Lukas Ley - Stirring up Marseille: managing “legacy sediments” in the Mediterranean
Lecture abstract
In the Bay of Marseille, a strongly polluted coastal body of water, dredging operations and beach replenishment produce oblique moments of "chemosociality" (Kirksey 2020). Coastal fauna and flora as well as humans come into contact with chemically contaminated sediment stirred up in the context of harbor extensions, coastal maintenance, and urban development.
As Faget (2011:295) poignantly observed, nothing about the beauty of Marseille’s shoreline can alert the urban flaneur to the chemical danger of the wave.

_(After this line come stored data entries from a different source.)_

Record FundingTrancheState := MkTranche {
  tranche_tx_id : Z;
  tranche_timestamp_nanos : Z;
  tranche_amount_e8s : Z;
}.
#[global] Instance FundingTrancheState_eq_dec : EqDecision FundingTrancheState.
Proof. solve_decision. Defined.

Record FundingScanState := MkFundingScan {
  anchor_last_processed_funding_tx_id : option Z;
  cursor : option Z;
  candidate : option FundingTrancheState;
}.
#[global] Instance FundingScanState_eq_dec : EqDecision FundingScanState.
Proof. solve_decision. Defined.

Record ActivePayoutJob := MkJob {
  job_id : Z;
  fee_e8s : Z;
  pot_start_e8s : Z;
  denom_staking_balance_e8s : Z;
  next_start : option Z;
  scan_complete : bool;
  ignored_under_threshold : Z;
  ignored_bad_memo : Z;
  gross_outflow_e8s : Z;
  topped_up_count : Z;
  topped_up_sum_e8s : Z;
  topped_up_min_e8s : option Z;
  topped_up_max_e8s : option Z;
  failed_topups : Z;
  ambiguous_topups : Z;
  remainder_to_relay_e8s : Z;
  pending_transfer : option PendingTransfer;
  skip_candidate_start_tx_id : option Z;
  skip_candidate_end_tx_id : option Z;
  skip_candidate_tx_count : Z;
  next_created_at_time_nanos : Z;
  observed_oldest_tx_id : option Z;
  observed_latest_tx_id : option Z;
  cmc_attempt_count : option Z;
  cmc_success_count : option Z;
  cmc_attempted_beneficiaries : option (list Principal);
  round_start_time_nanos : option Z;
  round_start_latest_tx_id : option Z;
  round_end_time_nanos : option Z;
  round_end_latest_tx_id : option Z;
  effective_denom_staking_balance_e8s : option Z;
  effective_denom_scan_complete_flag : option bool;
  funding_tx_id : option Z;
  funding_tx_timestamp_nanos : option Z;
  funding_amount_e8s : option Z;
}.

Definition ActivePayoutJob_new (id fee pot_start denom created_at : Z) : ActivePayoutJob := {|
  job_id := id; fee_e8s := fee; pot_start_e8s := pot_start; denom_staking_balance_e8s := denom;
  next_start := None; scan_complete := false;
  ignored_under_threshold := 0; ignored_bad_memo := 0; gross_outflow_e8s := 0;
  topped_up_count := 0; topped_up_sum_e8s := 0;
  topped_up_min_e8s := None; topped_up_max_e8s := None;
  failed_topups := 0; ambiguous_topups := 0; remainder_to_relay_e8s := 0;
  pending_transfer := None;
  skip_candidate_start_tx_id := None; skip_candidate_end_tx_id := None;
  skip_candidate_tx_count := 0;
  next_created_at_time_nanos := created_at;
  observed_oldest_tx_id := None; observed_latest_tx_id := None;
  cmc_attempt_count := Some 0; cmc_success_count := Some 0;
  cmc_attempted_beneficiaries := Some [];
  round_start_time_nanos := None; round_start_latest_tx_id := None;
  round_end_time_nanos := None; round_end_latest_tx_id := None;
  effective_denom_staking_balance_e8s := None; effective_denom_scan_complete_flag := None;
  funding_tx_id := None; funding_tx_timestamp_nanos := None; funding_amount_e8s := None;
|}.

Definition configure_round_accounting (start_time start_latest : option Z) (end_time : Z)
    (end_latest : option Z) (effective_denom : Z) (scan_done : bool) (j : ActivePayoutJob)
    : ActivePayoutJob :=
  j <| round_start_time_nanos := start_time |>
    <| round_start_latest_tx_id := start_latest |>
    <| round_end_time_nanos := Some end_time |>
    <| round_end_latest_tx_id := end_latest |>
    <| effective_denom_staking_balance_e8s := Some effective_denom |>
    <| effective_denom_scan_complete_flag := Some scan_done |>.

Definition configure_funding_tranche (tx_id timestamp_nanos amount : Z) (j : ActivePayoutJob)
    : ActivePayoutJob :=
  j <| funding_tx_id := Some tx_id |>
    <| funding_tx_timestamp_nanos := Some timestamp_nanos |>
    <| funding_amount_e8s := Some amount |>.

Record State := MkState {
  config : Config;
  last_summary : option Summary;
  last_successful_transfer_ts : option Z;
  last_rescue_check_ts : Z;
  rescue_triggered : bool;
  autonomous_rescue_armed_since_ts : option Z;
  forced_rescue_reason : option ForcedRescueReason;
  skip_range_invariant_fault : option bool;
  consecutive_index_anchor_failures : option Z;
  consecutive_index_latest_invariant_failures : option Z;
  consecutive_index_latest_unreadable_failures : option Z;
  consecutive_cmc_zero_success_runs : option Z;
  last_observed_staking_balance_e8s : option Z;
  last_observed_latest_tx_id : option Z;
  main_lock_state_ts : option Z;
  payout_nonce : Z;
  active_payout_job : option ActivePayoutJob;
  last_main_run_ts : Z;
  current_round_start_time_nanos : option Z;
  current_round_start_latest_tx_id : option Z;
  last_processed_funding_tx_id : option Z;
  active_funding_scan : option FundingScanState;
}.

Definition State_new (cfg : Config) (now_secs : Z) : State := {|
  config := cfg;
  last_summary := None;
  last_successful_transfer_ts := None;
  last_rescue_check_ts := 0;
  rescue_triggered := false;
  autonomous_rescue_armed_since_ts :=
    then_some (default false (autonomous_rescue_armed cfg)) now_secs;
  forced_rescue_reason := None;
  skip_range_invariant_fault := Some false;
  consecutive_index_anchor_failures := Some 0;
  consecutive_index_latest_invariant_failures := Some 0;
  consecutive_index_latest_unreadable_failures := Some 0;
  consecutive_cmc_zero_success_runs := Some 0;
  last_observed_staking_balance_e8s := None;
  last_observed_latest_tx_id := None;
  main_lock_state_ts := Some 0;
  payout_nonce := 1;
  active_payout_job := None;
  last_main_run_ts := sat_sub now_secs (10 * 365 * 24 * 60 * 60);
  current_round_start_time_nanos := None;
  current_round_start_latest_tx_id := None;
  last_processed_funding_tx_id := None;
  active_funding_scan := None;
|}.

(** ** Dispatch provenance ([state/transfer_dispatch.rs]) *)

Record DispatchRecord := MkDispatch {
  dispatch_job_id : Z;
  dispatch_pending : PendingTransfer;
  dispatched : bool;
}.

Inductive TimerTask :=
| MainInterval (seconds : Z)
| RescueInterval (seconds : Z)
| RescueReconcile (delay_seconds : Z)
| MainRetry (reservation delay_seconds : Z)
| DeferredPoke (delay_ns : Z)
| PokeWorker.

(** The thread-local cells of [poke.rs]. *)
Record PokeRuntimeState := MkPoke {
  due_at_ns : option Z;
  timer_pending : bool;
  next_attempt_allowed_at_ns : Z;
}.

Record Heap := MkHeap {
  st : State;
  dispatch : option DispatchRecord;
  skip_ranges : list (Z * Z);
  last_anchor_failure : option Z;
  last_latest_failure : option Z;
  scheduled_main_retry_pending : option Z;
  main_run_marker : Z;
  poke_runtime : PokeRuntimeState;
  timers : list TimerTask;
}.

Definition pending_transfer_may_have_dispatched (id : Z) (p : PendingTransfer) (h : Heap) : bool :=
  match dispatch h with
  | Some r => if (dispatch_job_id r =? id) && bool_decide (dispatch_pending r = p)
              then dispatched r else true
  | None => true
  end.

Definition set_pending_transfer_dispatch (id : Z) (p : PendingTransfer) (d : bool) (h : Heap)
    : Heap := h <| dispatch := Some (MkDispatch id p d) |>.

Definition clear_pending_transfer_dispatch (h : Heap) : Heap := h <| dispatch := None |>.

Definition latch_forced_rescue_reason (reason : ForcedRescueReason) (s : State) : State :=
  if is_none (forced_rescue_reason s) then s <| forced_rescue_reason := Some reason |> else s.

Definition latch_skip_range_invariant_fault (s : State) : State :=
  s <| skip_range_invariant_fault := Some true |>.

(** ** Lifecycle ([lib.rs]) *)

Definition MIN_MIN_TX_E8S : Z := 10000000.

(** [false] when one of the assertions panics. *)
Definition validate_config (self_id : Principal) (cfg : Config) : bool :=
  let non_anonymous p := negb (bool_decide (p = anonymous)) in
  let distinct a b := negb (account_eqb a b) in
  let payout := MkAccount _ self_id (payout_subaccount cfg) in
  non_anonymous (owner (staking_account cfg))
  && non_anonymous (ledger_canister_id cfg)
  && non_anonymous (index_canister_id cfg)
  && non_anonymous (cmc_canister_id cfg)
  && match governance_canister_id cfg with Some g => non_anonymous g | None => false end
  && non_anonymous (owner (funding_source_account cfg))
  && non_anonymous (rescue_controller cfg)
  && negb (bool_decide (rescue_controller cfg = self_id))
  && distinct (staking_account cfg) payout
  && distinct (funding_source_account cfg) payout
  && distinct (funding_source_account cfg) (staking_account cfg)
  && (0 <? main_interval_seconds cfg)
  && (0 <? rescue_interval_seconds cfg)
  && (0 <? default (24 * 60 * 60) (stake_recognition_delay_seconds cfg))
  && (MIN_MIN_TX_E8S <=? min_tx_e8s cfg).

(** [None] stands for the error, which [init] turns into a trap. *)
Definition decode_subaccount_opt (v : option (list Z)) : option (option (list Z)) :=
  match v with
  | None => Some None
  | Some bytes => if negb (Nat.eqb (length bytes) 32) then None else Some (Some bytes)
  end.

Record InitArgs := MkInitArgs {
  i_staking_account : Account;
  i_payout_subaccount : option (list Z);
  i_ledger_canister_id : option Principal;
  i_index_canister_id : option Principal;
  i_cmc_canister_id : option Principal;
  i_governance_canister_id : option Principal;
  i_funding_source_account : Account;
  i_rescue_controller : Principal;
  i_autonomous_rescue_armed : option bool;
  i_expected_first_staking_tx_id : option Z;
  i_main_interval_seconds : option Z;
  i_rescue_interval_seconds : option Z;
  i_min_tx_e8s : option Z;
  i_stake_recognition_delay_seconds : option Z;
}.

Record UpgradeArgs := MkUpgradeArgs {
  u_autonomous_rescue_armed : option bool;
  u_clear_forced_rescue : option bool;
  u_last_processed_funding_tx_id : option Z;
  u_main_interval_seconds : option Z;
  u_rescue_interval_seconds : option Z;
  u_min_tx_e8s : option Z;
  u_stake_recognition_delay_seconds : option Z;
}.

Definition apply_armed (now_secs : Z) (o : option bool) (s : State) : State :=
  match o with
  | None => s
  | Some armed =>
      let s := s <| config ::= (fun c => c <| autonomous_rescue_armed := Some armed |>) |>
                 <| autonomous_rescue_armed_since_ts := if armed then Some now_secs else None |> in
      if armed then s else s <| rescue_triggered := false |>
  end.

Definition apply_clear_forced_rescue (o : option bool) (s : State) : State * bool :=
  if default false o then
    (s <| forced_rescue_reason := None |>
       <| skip_range_invariant_fault := Some false |>
       <| consecutive_index_anchor_failures := Some 0 |>
       <| consecutive_index_latest_invariant_failures := Some 0 |>
       <| consecutive_index_latest_unreadable_failures := Some 0 |>
       <| consecutive_cmc_zero_success_runs := Some 0 |>,
     default false (autonomous_rescue_armed (config s)))
  else (s, false).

How do governments and civil actors respond to and navigate this invisible ambient pollution enabled by mobile sediment? As Marseille and its seaport are drifting apart geographically and culturally, pollution
governance unevenly distributes the effects of toxic risk, banning ecological damage to offshore spaces while protecting urban littorals. By discussing ethnographic findings from ongoing research with coastal engineers and swimming clubs in Marseille, I show how marine pollution is rendered intelligible and managed through scientific categories (turbidity or toxicity)
and bodily experience (smell or touch). How do these registers differ and where do they also coalesce to make sense of the nongovernability of ocean sediments? The talk fosters new ways of thinking about and researching geologic beings and how they enact global environmental futures.